## WHAT THE TASK REQUIRES
When the line with "ready_threads : Z" appears below, start repeating lines exactly, and keep going through the line with "Definition put_thread (st"; add nothing outside that span.

(Stored data entries)
►
(* ===== verification/BinderRefsCorrect.v ===== *)
(** The theorems on nodes, references and death notifications: what each
    operation of BinderRefs.v does and that none of them, in any order, hits a
    BUG(), corrupts a list or touches a structure that has been freed. *)

From S2P Require Import Prelude RbTree KeyTree BinderRefs BinderRefsInv.
From stdpp Require Import sorting.
Local Open Scope Z_scope.
Local Open Scope kernel_scope.

Module BinderRefsCorrect.
Import RbTree KeyTree BinderRefs BinderRefsInv.

Lemma Some_pair_inj {A B} (x x' : A) (y y' : B) : Some (x, y) = Some (x', y') -> x = x' /\ y = y'.
Proof. by intros [= -> ->]. Qed.

Section Ops.
Context (owner : Z -> Z) (hs hw : Z -> Z).

(** ** References that go *)

(** What a deletion leaves of the node: nothing, when [r] was all that
    referred to it and its owner is gone or does not know it, or the node
    without [r]. *)
Definition node_left (st st' : binder) (a r : Z) (n : binder_node) : Prop :=
  (node_at st' = delete a (node_at st) /\ n_refs n = [r] /\ local_strong_refs n = 0 /\ local_weak_refs n = 0 /\
     (n_proc n = None \/ has_strong_ref n = false /\ has_weak_ref n = false)) \/
  (exists n', node_at st' = <[a := n']> (node_at st) /\ n_refs n' = list_del r (n_refs n) /\
     n_proc n' = n_proc n /\ local_strong_refs n' = local_strong_refs n /\ local_weak_refs n' = local_weak_refs n).

Lemma list_del_nil (r : Z) (l : list Z) : NoDup l -> r ∈ l -> list_del r l = [] -> l = [r].
Proof using.
  clear. intros Hnd (l1 & l2 & ->)%list_elem_of_split. rewrite list_del_nodup by done.
  by intros [-> ->]%app_nil.
Qed.
(** A process that goes: its nodes live on only while others refer to them. *)
Record proc_gone (st st' : binder) (p : Z) : Prop := {
  pg_proc : proc_at st' !! p = None;
  pg_procs : forall q pr, q <> p -> proc_at st !! q = Some pr -> exists pr', proc_at st' !! q = Some pr' /\ todo pr' = todo pr;
  pg_nodes : forall a, ~ owned st' p a;
  pg_dead : forall a x, owned st p a -> proc_of st' a = Some x -> x = None;
  pg_refs : forall r, ref_at st' !! r = if decide (refs_of st p r) then None else ref_at st !! r;
  pg_sent : forall r rf d, ref_at st !! r = Some rf -> r_proc rf <> p -> owned st p (r_node rf) -> death rf = Some d ->
    death_queued st st' rf d
}.
Lemma work_frame_owned (st st' : binder) (q a : Z) : work_frame st st' -> owned st' q a <-> owned st q a.
Proof using. clear owner. intros (Hs & _). unfold owned. by rewrite (proj1 (node_same_proc st st' a Hs)). Qed.

Lemma refs_of_eq (st st' : binder) (q r : Z) : ref_at st' = ref_at st -> refs_of st' q r <-> refs_of st q r.
Proof using. clear owner. unfold refs_of. by intros ->. Qed.

(** The lists of two processes differ. *)
Lemma todo_inj (hs hw : Z -> Z) (st : binder) (p q : Z) (pr qr : binder_proc) :
  refs_inv owner hs hw st -> proc_at st !! p = Some pr -> proc_at st !! q = Some qr -> todo pr = todo qr -> p = q.
Proof using.
  intros Hi Hp Hq E. destruct (todo_ok owner hs hw st p pr Hi Hp) as (_ & <- & _).
  destruct (todo_ok owner hs hw st q qr Hi Hq) as (_ & <- & _). by rewrite E.
Qed.

Lemma release_refs_tree (hs hw : Z -> Z) (st st' : binder) (p : Z) (pr pr' : binder_proc) (hs' hw' : Z -> Z) :
  refs_inv owner hs hw st -> refs_inv owner hs' hw' st' -> ref_at st' = ref_at st -> proc_at st !! p = Some pr ->
  proc_at st' !! p = Some pr' -> (length (inorder (refs_by_desc pr')) <= length (inorder (refs_by_desc pr)))%nat.
Proof using.
  intros Hi Hi' Er Hp Hp'. destruct (iv_trees _ _ _ _ Hi p pr Hp) as (_ & H & _).
  destruct (iv_trees _ _ _ _ Hi' p pr' Hp') as (_ & H' & _). apply submseteq_length, NoDup_submseteq.
  - by apply (key_tree_nodup _ _ _ H').
  - intros x Hx%(kt_elem _ _ _ H'). apply (kt_elem _ _ _ H). by apply (refs_of_eq st st').
Qed.

(** A node of [p] that is left is dead. *)
Lemma nodes_gone_dead (hs hw : Z -> Z) (st st' : binder) (p a : Z) (x : option Z) :
  refs_inv owner hs hw st -> nodes_gone st st' p -> owned st p a -> proc_of st' a = Some x -> x = None.
Proof using.
  intros Hi G Ha Hx. pose proof Ha as Hy. unfold owned, proc_of in Hy. destruct (node_at st !! a) as [n|] eqn:Hn; [|done].
  pose proof (no_refs _ _ _ _ _ (iv_nodes _ _ _ _ Hi a n Hn)) as Hr. destruct (n_refs n) as [|r l].
  - unfold proc_of in Hx. rewrite (nsg_free _ _ _ G a Ha) in Hx; [done|]. intros r Ht%Hr. by apply not_elem_of_nil in Ht.
  - rewrite (nsg_dead _ _ _ G a Ha) in Hx; [congruence|]. exists r. apply Hr. by left.
Qed.

Lemma deferred_release_inv (hs hw : Z -> Z) (st : binder) (p : Z) (pr : binder_proc) (threads : list Z) :
  refs_inv owner hs hw st -> proc_at st !! p = Some pr -> (forall h, h ∈ threads -> is_Some (list_at st !! h)) ->
  exists st', binder_deferred_release st p threads = Some st' /\
    refs_inv owner (clear_holds st p hs) (clear_holds st p hw) st' /\ proc_gone st st' p.
Proof using.
  intros Hi Hp Hth. unfold binder_deferred_release.
  destruct (ctx_reset hs hw st p Hi) as (s0 & hs0 & hw0 & -> & Hi0 & Hc0 & Hh0 & [= En0 Er0 Ed0 Ep0 El0]). cbn [mbind option_bind].
  destruct (release_threads_inv hs0 hw0 threads s0 Hi0) as (s1 & -> & Hi1 & Hf1); [by rewrite El0|]. cbn [mbind option_bind].
  pose proof Hf1 as (_ & Er1 & Ep1 & Ec1 & _).
  assert (Hown : forall a, owned s1 p a <-> owned st p a).
  { intros a. rewrite (work_frame_owned s0 s1 p a Hf1). unfold owned, proc_of. by rewrite En0. }
  assert (Hp1 : proc_at s1 !! p = Some pr) by (by rewrite Ep1, Ep0). rewrite Hp1. cbn [mbind option_bind].
  destruct (release_nodes_inv p _ hs0 hw0 s1 pr Hi1 Hp1 (le_n _)) as (s2 & -> & Hi2 & G2).
  { rewrite Ec1. intros c Hc. rewrite (work_frame_owned s0 s1 p c Hf1). by apply Hc0. }
  cbn [mbind option_bind]. destruct (procs_same_some s1 s2 p (nsg_procs _ _ _ G2)) as [pr2 Hp2]; [by eexists|].
  destruct (release_refs_inv _ _ p _ s2 pr2 Hi2 Hp2 (release_refs_tree _ _ s1 s2 p pr pr2 _ _ Hi1 Hi2 (nsg_ref _ _ _ G2) Hp1 Hp2))
    as (s3 & -> & Hi3 & G3). cbn [mbind option_bind].
  pose proof (procs_same_trans _ _ _ (nsg_procs _ _ _ G2) (rg_procs _ _ _ G3)) as Hps.
  destruct (procs_same_some s1 s3 p Hps) as [pr3 Hp3]; [by eexists|].
  destruct (procs_same_inv s1 s3 p pr3 Hps Hp3) as (x & Hx & Et & _). assert (x = pr) as -> by congruence. clear Hx.
  destruct (release_list_inv _ _ s3 (todo pr) Hi3) as (s4 & -> & Hi4 & _ & Hf4 & Hd4).
  { rewrite <- Et. by destruct (lo_proc _ _ (iv_lists _ _ _ _ Hi3) p pr3 Hp3). }
  cbn [mbind option_bind]. pose proof Hf4 as (_ & Er4 & Ep4 & _).
  assert (Hro : forall r, refs_of s2 p r <-> refs_of st p r) by (intros r; apply refs_of_eq; by rewrite (nsg_ref _ _ _ G2), Er1, Er0).
  assert (Hrefs : forall r, ref_at s4 !! r = if decide (refs_of st p r) then None else ref_at st !! r).
  { intros r. rewrite Er4, (rg_ref _ _ _ G3), (nsg_ref _ _ _ G2), Er1, Er0. specialize (Hro r).
    destruct (decide (refs_of s2 p r)), (decide (refs_of st p r)); tauto. }
  assert (Hnone : forall a, ~ owned s4 p a).
  { intros a. rewrite (work_frame_owned s3 s4 p a Hf4). intros Ha%(rg_nodes _ _ _ G3). by apply (nsg_none _ _ _ G2 a). }
  eexists. split; [done|]. split.
  - apply free_proc_inv; [|done|].
    + apply (refs_inv_ext owner _ _ _ _ s4 Hi4). intros b. unfold clear_holds. specialize (Hown b).
      destruct (decide (owned st p b)) as [Hb|Hb], (decide (owned s1 p b)); try tauto. destruct (Hh0 b Hb). auto.
    + intros r. unfold refs_of. rewrite Hrefs. case_decide as Hr; [done|]. exact Hr.
  - split.
    + simpl. by rewrite lookup_delete_eq.
    + intros q qr Hq Hqr. rewrite <- Ep0, <- Ep1 in Hqr. destruct (procs_same_some s1 s3 q Hps) as [qr3 Hqr3]; [by eexists|].
      destruct (procs_same_inv s1 s3 q qr3 Hps Hqr3) as (y & Hy & E & _). exists qr3. simpl. rewrite lookup_delete_ne by done.
      rewrite Ep4. split; [done|]. congruence.
    + exact Hnone.
    + intros a x Ha Hx. apply (nodes_gone_dead _ _ s1 s2 p a x Hi1 G2); [by apply Hown|]. apply (rg_nodes _ _ _ G3).
      rewrite <- (proj1 (node_same_proc s3 s4 a (proj1 Hf4))). exact Hx.
    + exact Hrefs.
    + intros r rf d Hr Hq Ho Hd. rewrite <- Er0, <- Er1 in Hr.
      destruct (nsg_sent _ _ _ G2 r rf d Hr) as (dt & qr & Hdt & Hty & Hqr & Hw); [by apply Hown|done|].
      exists dt, qr. rewrite <- Ep0, <- Ep1. split_and!; try done. simpl. apply Hd4.
      * rewrite (rg_kept _ _ _ G3 r rf d); try done. by rewrite (nsg_ref _ _ _ G2).
      * rewrite Hw. intros [= E]. apply Hq. symmetry. by apply (todo_inj _ _ s1 p (r_proc rf) pr qr Hi1 Hp1 Hqr).
Qed.
End Release.

End BinderRelease.
(* ===== verification/BinderThreads.v ===== *)
(** Threads and transactions of the binder driver
    (drivers/staging/android/binder.c).

    A thread sends a transaction to a node of another process; a thread of that
    process reads it, works on it, and replies.  While it works it may itself
    call, also back into the process of the caller, in which case the call goes
    to the thread that waits there.  Each thread has a stack of the
    transactions it takes part in, threaded through [from_parent] on the side
    of the caller and [to_parent] on the side of the callee, and what happens
    when one of the threads goes is that its callers get a failed reply.

    This file has the code, over a store of threads, transactions, buffers,
    nodes and processes in which a freed structure is absent, so that a use
    after free is [None], as a BUG() is.  BinderStacks.v and BinderCallsInv.v
    have the invariant, BinderCalls.v the theorems.  The store has of a buffer and of a node what
    the transactions use; the allocation of buffers is in BinderAlloc.v, nodes
    and references are in BinderRefs.v.  Their work items appear here as
    [WorkOther].  Not in the store: the contents of transactions, which are in
    BinderObjects.v, priorities,
    user ids, debug_id, the statistics and the logs. *)

From S2P Require Import Prelude.
Local Open Scope Z_scope.
Local Open Scope kernel_scope.

Module BinderThreads.

(** ** Data *)

(** The codes of binder.h, [_IO('r', n)]. *)
Definition BR_OK : Z := 29185.
Definition BR_DEAD_REPLY : Z := 29189.
Definition BR_TRANSACTION_COMPLETE : Z := 29190.
Definition BR_FAILED_REPLY : Z := 29201.

Definition TF_ONE_WAY : Z := 1.

Definition LOOPER_REGISTERED : Z := 1.
Definition LOOPER_ENTERED : Z := 2.
Definition LOOPER_EXITED : Z := 4.
Definition LOOPER_INVALID : Z := 8.
Definition LOOPER_WAITING : Z := 16.
Definition LOOPER_NEED_RETURN : Z := 32.

(** A completion is a structure of its own of which only the type is used;
    [WorkOther] is a node or a death notification. *)
Inductive work := WorkTransaction (t : Z) | WorkComplete | WorkOther.

(** The lists a work item can be on: [thread->todo], [proc->todo] and
    [node->async_todo]. *)
Inductive place := OnThread (h : Z) | OnProc (p : Z) | OnNode (a : Z).

(** Where a thread is in binder_thread_read(): outside of it, asleep with the
    lock released, or in the loop over the work, with the value
    [wait_for_proc_work] has there. *)
Inductive phase := Outside | Asleep (wait_for_proc_work : bool) | Looping (wait_for_proc_work : bool).

#[export] Instance work_kind_eq_dec : EqDecision work.
Proof. solve_decision. Defined.
#[export] Instance place_eq_dec : EqDecision place.
Proof. solve_decision. Defined.
#[export] Instance phase_eq_dec : EqDecision phase.
Proof. solve_decision. Defined.

Record binder_thread := mk_thread {
  th_proc : Z;
  looper : Z;
  transaction_stack : option Z;
  th_todo : list work;
  return_error : Z;
  return_error2 : Z;
  reading : phase
}.

(** [t_on] is the list the work entry is on. *)
Record transaction := mk_transaction {
  t_on : option place;
  from : option Z;
  from_parent : option Z;
  to_proc : option Z;
  to_thread : option Z;
  to_parent : option Z;
  need_reply : bool;
  t_buffer : option Z;
  t_flags : Z
}.

Record binder_buffer := mk_buffer {
  b_proc : Z;
  b_transaction : option Z;
  target_node : option Z;
  async_transaction : bool;
  allow_user_free : bool
}.

Record binder_node := mk_node {
  n_proc : option Z;
  has_async_transaction : bool;
  async_todo : list work
}.

#[export] Instance async_node_eq_dec : EqDecision binder_node.
Proof. solve_decision. Defined.

Record binder_proc := mk_proc {
  p_todo : list work;
  max_threads : Z;
  requested_threads : Z;
  requested_threads_started : Z;
  ready_threads : Z
}.

Record binder := mk_binder {
  thread_at : gmap Z binder_thread;
  trans_at : gmap Z transaction;
  buffer_at : gmap Z binder_buffer;
  node_at : gmap Z binder_node;
  proc_at : gmap Z binder_proc
}.

Definition put_thread (st : binder) (h : Z) (x : binder_thread) : binder :=
  mk_binder (<[h := x]> (thread_at st)) (trans_at st) (buffer_at st) (node_at st) (proc_at st).
Definition put_trans (st : binder) (t : Z) (x : transaction) : binder :=
  mk_binder (thread_at st) (<[t := x]> (trans_at st)) (buffer_at st) (node_at st) (proc_at st).
Definition put_buffer (st : binder) (b : Z) (x : binder_buffer) : binder :=
  mk_binder (thread_at st) (trans_at st) (<[b := x]> (buffer_at st)) (node_at st) (proc_at st).
Definition put_node (st : binder) (a : Z) (x : binder_node) : binder :=
  mk_binder (thread_at st) (trans_at st) (buffer_at st) (<[a := x]> (node_at st)) (proc_at st).
Definition put_proc (st : binder) (p : Z) (x : binder_proc) : binder :=
  mk_binder (thread_at st) (trans_at st) (buffer_at st) (node_at st) (<[p := x]> (proc_at st)).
◄
## SOLUTION BELOW
  ready_threads : Z
}.

Record binder := mk_binder {
  thread_at : gmap Z binder_thread;
  trans_at : gmap Z transaction;
  buffer_at : gmap Z binder_buffer;
  node_at : gmap Z binder_node;
  proc_at : gmap Z binder_proc
}.

Definition put_thread (st : binder) (h : Z) (x : binder_thread) : binder :=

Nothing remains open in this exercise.